After the population drops below that number, however, licensed hunters can shoot a single bull, and Indigenous hunters can still take an unlimited amount, but voluntarily bulls only. If the herd falls further, between 45,000 and 80,000, a licensed hunter needs a permit and Indigenous hunters can harvest for subsistence allocation.
Licensed hunters are barred once the herd drop below 45,0000 and Indigenous hunters may only hunt for ceremonial purposes.
According to the Porcupine Caribou Management Board’s website, the herd hasn’t dipped below 100,000 since counts were first taken in 1972.
Peterson said that while the initial herd management plan called for a user agreement, users have managed the population respectfully without it.
“There were no lines drawn, but people knew you didn’t enter into another nation’s territory unless there was arrangements made,” he said.
However, the plan provides considerations should the herd become unhealthy – especially in the wake of climate change and its impacts on local species. Meanwhile, the current U.S. Congress recently opened up the area to oil and gas development in Alaska, which could adversely affect herd health.
The herd’s calving grounds are in Alaska and development could consequently affect the food security of harvesters in NWT.
Peterson is concerned about its potential impact.
“If you think of any human in this world that would want to give birth to a newborn next to oil rigs, next to possible pipelines, next to possible oil spills, I think no one would want that,” he said.

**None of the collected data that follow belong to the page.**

(* ===== verification/Thresholds.v ===== *)
(** * Thresholds

    [engine/thresholds.go]: thresholds that count the events they match and execute
    actions, the service that keeps them, and what [engine/datamanager.go] does for it.
    The thresholds loaded from the database are a store ([ts_heap], a pointer is a
    position), the cache holds pointers, or nothing for a threshold known to be missing,
    so an object that is matched, cached and waiting to be stored is one object.  An
    operation is a computation on that state.  Left out: locks, logging, the limits of
    the cache, replication and remote databases, the backup goroutine around
    [storeThresholds], and what the actions themselves change. *)
From S2P Require Import Prelude GoFloat GoStrings GoTime CoreUtils Values Filters Stateful.

Record ThresholdProfile := mkThresholdProfile {
  tp_Tenant : string; tp_ID : string; tp_FilterIDs : list string;
  tp_ActivationInterval : option ActivationInterval; tp_MaxHits : Z; tp_MinHits : Z;
  tp_MinSleep : Z; tp_Blocker : bool; tp_Weight : float64; tp_ActionIDs : list string;
  tp_Async : bool }.

Record Threshold := mkThreshold {
  th_Tenant : string; th_ID : string; Hits : Z; Snooze : Time;
  tPrfl : option ThresholdProfile; th_dirty : option bool }.

Definition th_TenantID (t : Threshold) : string := ConcatenatedKey [th_Tenant t; th_ID t].

(** The actions a threshold asks for: the set, the account, whether in a goroutine. *)
Record Execution := mkExecution {
  ex_ActionsID : string; ex_accountID : string; ex_Async : bool; ex_ExtraData : CGREvent }.

Record ArgsProcessEvent := mkArgsProcessEvent {
  arg_ThresholdIDs : list string; arg_CGREvent : option CGREvent;
  (** the map of the event is nil, not only empty *)
  arg_nilEvent : bool }.

(** [ts_clock] counts the readings of the clock. *)
Record ThresholdState := mkThresholdState {
  ts_heap : list Threshold; ts_cache : gmap string (option nat); ts_db : gmap string Threshold;
  ts_stored : gset string; ts_clock : nat; ts_executed : list Execution }.

Class ThresholdData := {
  GetThresholdProfile : string → string → res ThresholdProfile;
  (** the errors of the database, none for a threshold that is only missing *)
  GetThreshold_error : string → option string;
  SetThreshold_error : Threshold → option string;
  RemoveThreshold_error : string → option string;
  (** the error of an execution, after the ones before it *)
  Execute_error : list Execution → Execution → option string;
  (** what the readings of the clock give, in order *)
  time_now : nat → Time;
  tc_StoreInterval : Z; tc_StringIndexedFields : option (list string);
  tc_PrefixIndexedFields : option (list string); tc_IndexedSelects : bool;
  tc_NestedFields : bool
}.

Definition ErrPartiallyExecuted : string := "PARTIALLY_EXECUTED".

(** ** Computations on the state *)

#[local] Abbreviation M := (SM ThresholdState).

Definition set_heap (h : list Threshold) (st : ThresholdState) : ThresholdState :=
  mkThresholdState h (ts_cache st) (ts_db st) (ts_stored st) (ts_clock st) (ts_executed st).
Definition set_cache (c : gmap string (option nat)) (st : ThresholdState) : ThresholdState :=
  mkThresholdState (ts_heap st) c (ts_db st) (ts_stored st) (ts_clock st) (ts_executed st).
Definition set_db (d : gmap string Threshold) (st : ThresholdState) : ThresholdState :=
  mkThresholdState (ts_heap st) (ts_cache st) d (ts_stored st) (ts_clock st) (ts_executed st).
Definition set_stored (s : gset string) (st : ThresholdState) : ThresholdState :=
  mkThresholdState (ts_heap st) (ts_cache st) (ts_db st) s (ts_clock st) (ts_executed st).

Definition with_Hits (n : Z) (t : Threshold) : Threshold :=
  mkThreshold (th_Tenant t) (th_ID t) n (Snooze t) (tPrfl t) (th_dirty t).
Definition with_Snooze (s : Time) (t : Threshold) : Threshold :=
  mkThreshold (th_Tenant t) (th_ID t) (Hits t) s (tPrfl t) (th_dirty t).
Definition mark_dirty (d : bool) (t : Threshold) : Threshold :=
  mkThreshold (th_Tenant t) (th_ID t) (Hits t) (Snooze t) (tPrfl t) (Some d).
(** What the database keeps: the exported fields. *)
Definition exported (t : Threshold) : Threshold :=
  mkThreshold (th_Tenant t) (th_ID t) (Hits t) (Snooze t) None None.

(** Reading and changing the object a pointer points to. *)
Definition load (l : nat) : M Threshold := λ st, (deref (ts_heap st !! l), st).
Definition update (l : nat) (f : Threshold → Threshold) : M () :=
  modify (λ st, set_heap (alter f l (ts_heap st)) st).

Section thresholds.
Context `{GoText} `{GoRuntime} `{FilterData} `{ThresholdData}.

Definition time_Now : M Time := λ st,
  (Ok (time_now (ts_clock st)),
   mkThresholdState (ts_heap st) (ts_cache st) (ts_db st) (ts_stored st) (S (ts_clock st))
     (ts_executed st)).

(** ** The database and the cache *)

(** From the cache, or from the database into the cache, where a missing one is
    remembered as missing. *)
Definition GetThreshold (tenant id : string) (cacheRead : bool) : M nat := λ st,
  let tntID := ConcatenatedKey [tenant; id] in
  let put x := set_cache (<[tntID := x]> (ts_cache st)) in
  match (if cacheRead then ts_cache st !! tntID else None) with
  | Some (Some l) => (Ok l, st)
  | Some None => (Err NOT_FOUND, st)
  | None =>
      match GetThreshold_error tntID, ts_db st !! tntID with
      | Some e, _ => (Err e, if decide (e = NOT_FOUND) then put None st else st)
      | None, Some t =>
          let l := length (ts_heap st) in
          (Ok l, put (Some l) (set_heap (ts_heap st ++ [t]) st))
      | None, None => (Err NOT_FOUND, put None st)
      end
  end.

Definition SetThreshold (t : Threshold) : M () := λ st,
  match SetThreshold_error t with
  | Some e => (Err e, st)
  | None => (Ok (), set_db (<[th_TenantID t := exported t]> (ts_db st)) st)
  end.

Definition RemoveThreshold (tenant id : string) : M () := λ st,
  let key := ConcatenatedKey [tenant; id] in
  match RemoveThreshold_error key with
  | Some e => (Err e, st)
  | None => (Ok (), set_db (delete key (ts_db st)) st)
  end.

(** Loads a cached threshold again, and forgets one that is gone. *)
Definition CacheDataFromDB (dataID : string) : M () := λ st,
  match ts_cache st !! dataID with
  | None => (Ok (), st)
  | Some _ =>
      let tntID := NewTenantID dataID in
      match GetThreshold (tid_Tenant tntID) (tid_ID tntID) false st with
      | (Ok _, st') => (Ok (), st')
      | (Err e, st') =>
          if decide (e = NOT_FOUND) then (Ok (), set_cache (delete dataID (ts_cache st')) st')
          else (Err e, st')
      | (Panic, st') => (Panic, st')
      end
  end.

(** Saves a threshold that is dirty. *)
Definition StoreThreshold (l : nat) : M () :=
  t ← load l;
  if bool_decide (th_dirty t = Some true) then
    _ ← SetThreshold t; update l (mark_dirty false)
  else mret ().

(** One task of backup: the thresholds waiting until none is left, the failed ones put
    back at the end. *)
Fixpoint backup_loop (fuel : nat) (failedTdIDs : list string) : M (list string) := λ st,
  match fuel, (go_range (gset_to_gmap () (ts_stored st))).*1 with
  | S fuel, tID :: _ =>
      let st := set_stored (ts_stored st ∖ {[tID]}) st in
      match ts_cache st !! tID with
      | Some (Some l) =>
          (err ← attempt (StoreThreshold l);
           backup_loop fuel
             (match err with None => failedTdIDs | Some _ => failedTdIDs ++ [tID] end)) st
      | _ => backup_loop fuel failedTdIDs st
      end
  | _, _ => (Ok failedTdIDs, st)
  end.
Definition storeThresholds : M () := λ st,
  (failedTdIDs ← backup_loop (size (ts_stored st)) [];
   modify (λ st, set_stored (ts_stored st ∪ list_to_set failedTdIDs) st)) st.

(** ** Processing an event *)

(** The actions one after the other; the errors of the asynchronous ones are only
    logged. *)
Fixpoint execute_actions (ev : CGREvent) (acntID : string) (async : bool) (ids : list string)
    (err : res ()) : M () := λ st,
  match ids with
  | [] => (err, st)
  | id :: ids' =>
      let ex := mkExecution id acntID async ev in
      let errExec := Execute_error (ts_executed st) ex in
      execute_actions ev acntID async ids'
        (if negb async && bool_decide (is_Some errExec) then Err ErrPartiallyExecuted else err)
        (mkThresholdState (ts_heap st) (ts_cache st) (ts_db st) (ts_stored st) (ts_clock st)
           (ts_executed st ++ [ex]))
  end.

Definition account_key (ev : CGREvent) : string :=
  let acnt := match ev_FieldAsString ev "Account" with Ok acnt => acnt | _ => "" end in
  if decide (acnt = "") then "" else ConcatenatedKey [ev_Tenant ev; acnt].

Definition Threshold_ProcessEvent (l : nat) (ev : CGREvent) : M () :=
  t ← load l;
  nw ← time_Now;
  if After (Snooze t) nw then mret ()
  else
    prfl ← lift (deref (tPrfl t));
    if Hits t <? tp_MinHits prfl then mret ()
    else if negb (tp_MaxHits prfl =? -1) && (tp_MaxHits prfl <? Hits t) then mret ()
    else execute_actions ev (account_key ev) (tp_Async prfl) (tp_ActionIDs prfl) (Ok ()).

Definition remove_one_time (t : Threshold) : M bool :=
  e1 ← attempt (RemoveThreshold (th_Tenant t) (th_ID t));
  e2 ← attempt (CacheDataFromDB (th_TenantID t));
  mret (bool_decide (is_Some e1) || bool_decide (is_Some e2)).

Definition postpone (l : nat) (t : Threshold) (prfl : ThresholdProfile) : M () :=
  nw ← time_Now;
  _ ← update l (with_Snooze (Add nw (tp_MinSleep prfl)));
  _ ← update l (mark_dirty true);
  if tc_StoreInterval =? -1 then _ ← attempt (StoreThreshold l); mret ()
  else modify (λ st, set_stored (ts_stored st ∪ {[th_TenantID t]}) st).

(** One matched threshold: its name, and whether there were errors. *)
Definition process_threshold (ev : CGREvent) (l : nat) : M (string * bool) :=
  _ ← update l (λ t, with_Hits (add64 (Hits t) 1) t);
  err ← attempt (Threshold_ProcessEvent l ev);
  t ← load l;
  match err, th_dirty t with
  | Some _, _ => mret (th_ID t, true)
  | None, None => withErrors ← remove_one_time t; mret (th_ID t, withErrors)
  | None, Some _ =>
      prfl ← lift (deref (tPrfl t));
      if Hits t =? tp_MaxHits prfl then
        withErrors ← remove_one_time t; mret (th_ID t, withErrors)
      else _ ← postpone l t prfl; mret (th_ID t, false)
  end.

Fixpoint process_thresholds (ev : CGREvent) (ls : list nat) : M (list string * bool) :=
  match ls with
  | [] => mret ([], false)
  | l :: ls' =>
      r ← process_threshold ev l;
      rs ← process_thresholds ev ls';
      mret (r.1 :: rs.1, r.2 || rs.2)
  end.

(** ** The thresholds an event matches *)

Definition event_thresholds (args : ArgsProcessEvent) (ev : CGREvent) : res (list string) :=
  match arg_ThresholdIDs args with
  | [] =>
      tIDsMap ← MatchingItemIDsForEvent (ev_Event ev) tc_StringIndexedFields
                  tc_PrefixIndexedFields "*threshold_filter_indexes" "thp_" (ev_Tenant ev)
                  tc_IndexedSelects tc_NestedFields;
      Ok (go_range tIDsMap).*1
  | tIDs => Ok tIDs
  end.

Definition inactive_threshold (prf : ThresholdProfile) (ev : CGREvent) : bool :=
  match tp_ActivationInterval prf, ev_Time ev with
  | Some ai, Some t => negb (IsActiveAtTime ai t)
  | _, _ => false
  end.

(** The profile attached; not dirty unless the hits have reached the maximum. *)
Definition matched (prf : ThresholdProfile) (t : Threshold) : Threshold :=
  mkThreshold (th_Tenant t) (th_ID t) (Hits t) (Snooze t) (Some prf)
    (if bool_decide (th_dirty t = None) || (tp_MaxHits prf =? -1) || (Hits t <? tp_MaxHits prf)
     then Some false else th_dirty t).

Fixpoint match_thresholds (ev : CGREvent) (tIDs : list string) (matchingTs : gmap string nat)
    : M (gmap string nat) :=
  match tIDs with
  | [] => mret matchingTs
  | tID :: tIDs' =>
      match GetThresholdProfile (ev_Tenant ev) tID with
      | Panic => lift Panic
      | Err e => if decide (e = NOT_FOUND) then match_thresholds ev tIDs' matchingTs else fails e
      | Ok prf =>
          if inactive_threshold prf ev then match_thresholds ev tIDs' matchingTs
          else
            match FilterS_Pass (ev_Tenant ev) (tp_FilterIDs prf)
                    (storage_provider [("*req", IMap (ev_Event ev))]) with
            | Panic => lift Panic
            | Err e => fails e
            | Ok false => match_thresholds ev tIDs' matchingTs
            | Ok true =>
                l ← GetThreshold (tp_Tenant prf) (tp_ID prf) true;
                _ ← update l (matched prf);
                match_thresholds ev tIDs' (<[tp_ID prf := l]> matchingTs)
            end
      end
  end.

Definition profile_of (st : ThresholdState) (l : nat) : option ThresholdProfile :=
  ts_heap st !! l ≫= tPrfl.
Definition Thresholds_Sort (st : ThresholdState) (ts : list nat) : list nat :=
  go_sort (λ a b, fgtb (default f0 (tp_Weight <$> profile_of st a))
                       (default f0 (tp_Weight <$> profile_of st b))) ts.
(** Up to the first blocker, included. *)
Fixpoint up_to_blocker (st : ThresholdState) (ts : list nat) : list nat :=
  match ts with
  | [] => []
  | l :: ts' => if default false (tp_Blocker <$> profile_of st l) then [l]
                else l :: up_to_blocker st ts'
  end.

Definition sorted_up_to_blocker (ts : list nat) : M (list nat) := λ st,
  (Ok (up_to_blocker st (Thresholds_Sort st ts)), st).

Definition matchingThresholdsForEvent (args : ArgsProcessEvent) (ev : CGREvent) : M (list nat) :=
  tIDs ← lift (event_thresholds args ev);
  matchingTs ← match_thresholds ev tIDs ∅;
  sorted_up_to_blocker (go_range matchingTs).*2.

For Peterson, the significance of the herd is vital and the participation of other Indigenous communities including those outside of NWT – Yukon First Nations Na-cho Nyak Dun, Tr’ondek Hwech’in and Vuntut Gwitchin – is deeply meaningful.
“It’s just all of us participating in something we all truly believe in, for one. And for two, to be able to protect the herd and to be able to ensure our grandkids and their grandkids and their grandkids can use caribou in the way we always have and that’s very fruitful to our subsistence lifestyle.”
As the agreement moves forward he asks that participants be mindful of each other’s traditional practices as they “hunt safely, (and) hunt wisely.”